Work to complete:
Using the material that follows, output exactly the lines from the one containing "malloc e x y c" through the one containing "(** The values", with both ends kept.

Given information:
(* ===== verification/RecCmp.v ===== *)
(** * Comparison of values and of records (src/vdbeaux.c)

    - [sqlite3MemCompare] with [sqlite3BlobCompare] and the collating sequences, which orders two
      values;
    - [sqlite3VdbeRecordCompareWithSkip], which compares a record with an unpacked record without
      unpacking it, and the two faster routines for a first field that is an integer or a text,
      [vdbeRecordCompareInt] and [vdbeRecordCompareString], chosen by [sqlite3VdbeFindCompare].

    A key is the buffer from its start on, which goes on behind its [nKey1] bytes. A comparison
    function that an application has registered is a parameter. *)

From stdpp Require Import list.
From S2P Require Import Prelude CipherUtil Varint Utf Double Record.
Import CipherUtil.Xoshiro Double.Doubles Record.Records.
Local Open Scope Z_scope.

Module RecordCompare.

(** ** Values *)

(** A collating sequence: its encoding and its function, which is the built-in one or that of
    the application. *)
Record CollSeq := { c_enc : Utf.enc; c_binary : bool; c_user : bytes -> bytes -> Z }.

(** [memcmp(a, b, n)]: the sign of the first difference. *)
Fixpoint memcmp (n : nat) (a b : bytes) : option Z :=
  match n with
  | O => Some 0
  | S n => match a, b with
           | x :: a, y :: b => if x <? y then Some (-1) else if y <? x then Some 1 else memcmp n a b
           | _, _ => None
           end
  end.

(** The bytes, then the lengths. *)
Definition compare_bytes (a b : bytes) : option Z :=
  let? rc := memcmp (Nat.min (length a) (length b)) a b in Some (if rc =? 0 then len a - len b else rc).

Definition sqlite3BinaryCompare (a b : bytes) : option Z := compare_bytes a b.
Definition xCmp (c : CollSeq) (a b : bytes) : option Z := if c_binary c then sqlite3BinaryCompare a b else Some (c_user c a b).

(** [sqlite3ValueText(z, enc)] of a text in another encoding: [None] inside is a NULL pointer. *)
Definition value_text_enc (malloc : bool) (e e' : Utf.enc) (z : bytes) : option (option bytes) :=
  let? (m, rc) := Utf.sqlite3VdbeMemTranslate malloc e' (Utf.MemStr z (len z) e) in
  if rc =? SQLITE_OK then let? t := mem_read (Utf.m_z m) 0 (Utf.m_n m) in Some (Some t) else Some None.

(** The result, and whether [*prcErr] is set to SQLITE_NOMEM. *)
Definition vdbeCompareMemStringWithEncodingChange (malloc : bool) (e : Utf.enc) (a b : bytes) (c : CollSeq) : option (Z * bool) :=
  let? v1 := value_text_enc malloc e (c_enc c) a in
  let? v2 := value_text_enc malloc e (c_enc c) b in
  match v1, v2 with
  | Some a, Some b => let? rc := xCmp c a b in Some (rc, false)
  | _, _ => Some (0, true)
  end.

Definition vdbeCompareMemString (malloc : bool) (e : Utf.enc) (a b : bytes) (c : CollSeq) : option (Z * bool) :=
  if bool_decide (e = c_enc c) then let? rc := xCmp c a b in Some (rc, false)
  else vdbeCompareMemStringWithEncodingChange malloc e a b c.

Definition isAllZero (z : bytes) : bool := forallb (Z.eqb 0) z.

(** The content of a value that is compared as a blob, and the zero bytes of one with MEM_Zero. *)
Definition nzero (v : value) : option Z := match v with VZero _ n => Some n | _ => None end.

Definition sqlite3BlobCompare (a b : value) : option Z :=
  let bad v := match v with VZero z _ => negb (len z =? 0) | _ => false end in
  if bad a || bad b then None else
  match nzero a, nzero b with
  | Some n, Some m => Some (n - m)
  | Some n, None => Some (if negb (isAllZero (content b)) then -1 else n - len (content b))
  | None, Some m => Some (if negb (isAllZero (content a)) then 1 else len (content a) - m)
  | None, None => compare_bytes (content a) (content b)
  end.

Definition is_null (v : value) : bool := match v with VNull | VNoChange => true | _ => false end.

(** [None] is a failed assertion, or a read outside of a buffer. *)
Definition sqlite3MemCompare (malloc : bool) (e : Utf.enc) (a b : value) (pColl : option CollSeq) : option Z :=
  match a, b with
  | (VNull | VNoChange), _ | _, (VNull | VNoChange) => Some ((if is_null b then 1 else 0) - (if is_null a then 1 else 0))
  | (VInt i | VIntReal i), (VInt j | VIntReal j) => Some (if i <? j then -1 else if j <? i then 1 else 0)
  | VReal r, VReal s => Some (if d_lt r s then -1 else if d_lt s r then 1 else 0)
  | (VInt i | VIntReal i), VReal s => Some (sqlite3IntFloatCompare i s)
  | VReal r, (VInt j | VIntReal j) => Some (- sqlite3IntFloatCompare j r)
  | (VInt _ | VIntReal _ | VReal _), _ => Some (-1)
  | _, (VInt _ | VIntReal _ | VReal _) => Some 1
  | VStr x, VStr y =>
      match pColl with
      | Some c => fst <$> vdbeCompareMemString malloc e x y c
      | None => sqlite3BlobCompare a b
      end
  | VStr _, _ => Some (-1)
  | _, VStr _ => Some 1
  | _, _ => sqlite3BlobCompare a b
  end.

(** ** Records *)

Record KeyInfo := { k_enc : Utf.enc; k_nAllField : Z; k_aSortFlags : list Z; k_aColl : list (option CollSeq) }.

Definition KEYINFO_ORDER_DESC : Z := 1.
Definition KEYINFO_ORDER_BIGNULL : Z := 2.
Definition SQLITE_CORRUPT : Z := 11.

(** The values are those of the [nField] fields; [u_i] and [u_z] are the copies of the first one. *)
Record UnpackedRecord := {
  pKeyInfo : KeyInfo; aMem : list value; u_i : Z; u_z : bytes; default_rc : Z; errCode : Z; r1 : Z; r2 : Z; eqSeen : bool
}.

Definition set_errCode (rc : Z) (p : UnpackedRecord) : UnpackedRecord :=
  {| pKeyInfo := pKeyInfo p; aMem := aMem p; u_i := u_i p; u_z := u_z p; default_rc := default_rc p; errCode := rc; r1 := r1 p; r2 := r2 p; eqSeen := eqSeen p |}.
Definition set_eqSeen (p : UnpackedRecord) : UnpackedRecord :=
  {| pKeyInfo := pKeyInfo p; aMem := aMem p; u_i := u_i p; u_z := u_z p; default_rc := default_rc p; errCode := errCode p; r1 := r1 p; r2 := r2 p; eqSeen := true |}.

Definition vdbeRecordDecodeInt (serial_type : Z) (aKey : bytes) : option Z :=
  if (serial_type =? 0) || (serial_type =? 1) then ONE_BYTE_INT aKey
  else if serial_type =? 2 then TWO_BYTE_INT aKey
  else if serial_type =? 3 then THREE_BYTE_INT aKey
  else if serial_type =? 4 then i32 <$> FOUR_BYTE_UINT aKey
  else if serial_type =? 5 then let? lo := FOUR_BYTE_UINT (drop 2 aKey) in let? hi := TWO_BYTE_INT aKey in Some (lo + Z.shiftl 1 32 * hi)
  else if serial_type =? 6 then let? x := FOUR_BYTE_UINT aKey in let? y := FOUR_BYTE_UINT (drop 4 aKey) in Some (i64 (Z.lor (u64 (Z.shiftl x 32)) y))
  else Some (serial_type - 8).

(** The comparison of one field: corruption, or the serial type, the result and whether memory
    ran out. *)
Inductive field_result := fr_corrupt | fr_ok (serial_type rc : Z) (nomem : bool).

Definition compare_number (serial_type : Z) (rest : option Z) : option field_result :=
  if 10 <=? serial_type then Some (fr_ok serial_type (if serial_type =? 10 then -1 else 1) false)
  else if serial_type =? 0 then Some (fr_ok serial_type (-1) false)
  else let? rc := rest in Some (fr_ok serial_type rc false).

Definition compare_field (malloc : bool) (pKeyInfo : KeyInfo) (nKey1 : Z) (aKey1 : bytes) (i : nat) (idx1 d1 : Z) (pRhs : value) : option field_result :=
  let data := drop (Z.to_nat d1) aKey1 in
  match pRhs with
  | VInt rhs | VIntReal rhs =>
      let? serial_type := mem_get aKey1 idx1 in
      compare_number serial_type
        (if serial_type =? 7 then let? r := sqlite3Get8byte data in Some (- sqlite3IntFloatCompare rhs r)
         else let? lhs := vdbeRecordDecodeInt serial_type data in Some (if lhs <? rhs then -1 else if rhs <? lhs then 1 else 0))
  | VReal r =>
      let? serial_type := mem_get aKey1 idx1 in
      compare_number serial_type
        (if serial_type =? 7 then
           let? (v, nan) := sqlite3VdbeSerialGet7 data in
           match v with
           | VReal l => Some (if d_lt l r then -1 else if d_lt r l then 1 else 0)
           | _ => Some (-1)
           end
         else let? v := sqlite3VdbeSerialGet data serial_type in match v with VInt l => Some (sqlite3IntFloatCompare l r) | _ => None end)
  | VStr z =>
      let? (serial_type, _) := getVarint32 (drop (Z.to_nat idx1) aKey1) in
      if serial_type <? 12 then Some (fr_ok serial_type (-1) false)
      else if Z.land serial_type 1 =? 0 then Some (fr_ok serial_type 1 false)
      else
        let n := (serial_type - 12) / 2 in
        if (nKey1 <? u32 (d1 + n)) || (k_nAllField pKeyInfo <=? Z.of_nat i) then Some fr_corrupt else
        let? x := mem_read aKey1 d1 n in
        let? pColl := k_aColl pKeyInfo !! i in
        match pColl with
        | Some c => let? (rc, nomem) := vdbeCompareMemString malloc (k_enc pKeyInfo) x z c in Some (fr_ok serial_type rc nomem)
        | None => let? rc := compare_bytes x z in Some (fr_ok serial_type rc false)
        end
  | VBlob _ | VZero _ _ =>
      if match pRhs with VZero z _ => negb (len z =? 0) | _ => false end then None else
      let? (serial_type, _) := getVarint32 (drop (Z.to_nat idx1) aKey1) in
      if (serial_type <? 12) || negb (Z.land serial_type 1 =? 0) then Some (fr_ok serial_type (-1) false)
      else
        let nStr := (serial_type - 12) / 2 in
        if nKey1 <? u32 (d1 + nStr) then Some fr_corrupt else
        let? x := mem_read aKey1 d1 nStr in
        match pRhs with
        | VZero _ nZero => Some (fr_ok serial_type (if negb (isAllZero x) then 1 else nStr - nZero) false)
        | _ => let? rc := compare_bytes x (content pRhs) in Some (fr_ok serial_type rc false)
        end
  | VNull | VNoChange =>
      let? serial_type := mem_get aKey1 idx1 in
      if (serial_type =? 0) || (serial_type =? 10) then Some (fr_ok serial_type 0 false)
      else if serial_type =? 7 then
        let? (_, nan) := sqlite3VdbeSerialGet7 data in Some (fr_ok serial_type (if nan then 0 else 1) false)
      else Some (fr_ok serial_type 1 false)
  end.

Task output:
      | Some c => fst <$> vdbeCompareMemString malloc e x y c
      | None => sqlite3BlobCompare a b
      end
  | VStr _, _ => Some (-1)
  | _, VStr _ => Some 1
  | _, _ => sqlite3BlobCompare a b
  end.

(** ** Records *)

Record KeyInfo := { k_enc : Utf.enc; k_nAllField : Z; k_aSortFlags : list Z; k_aColl : list (option CollSeq) }.

Definition KEYINFO_ORDER_DESC : Z := 1.
Definition KEYINFO_ORDER_BIGNULL : Z := 2.
Definition SQLITE_CORRUPT : Z := 11.

(** The values are those of the [nField] fields; [u_i] and [u_z] are the copies of the first one. *)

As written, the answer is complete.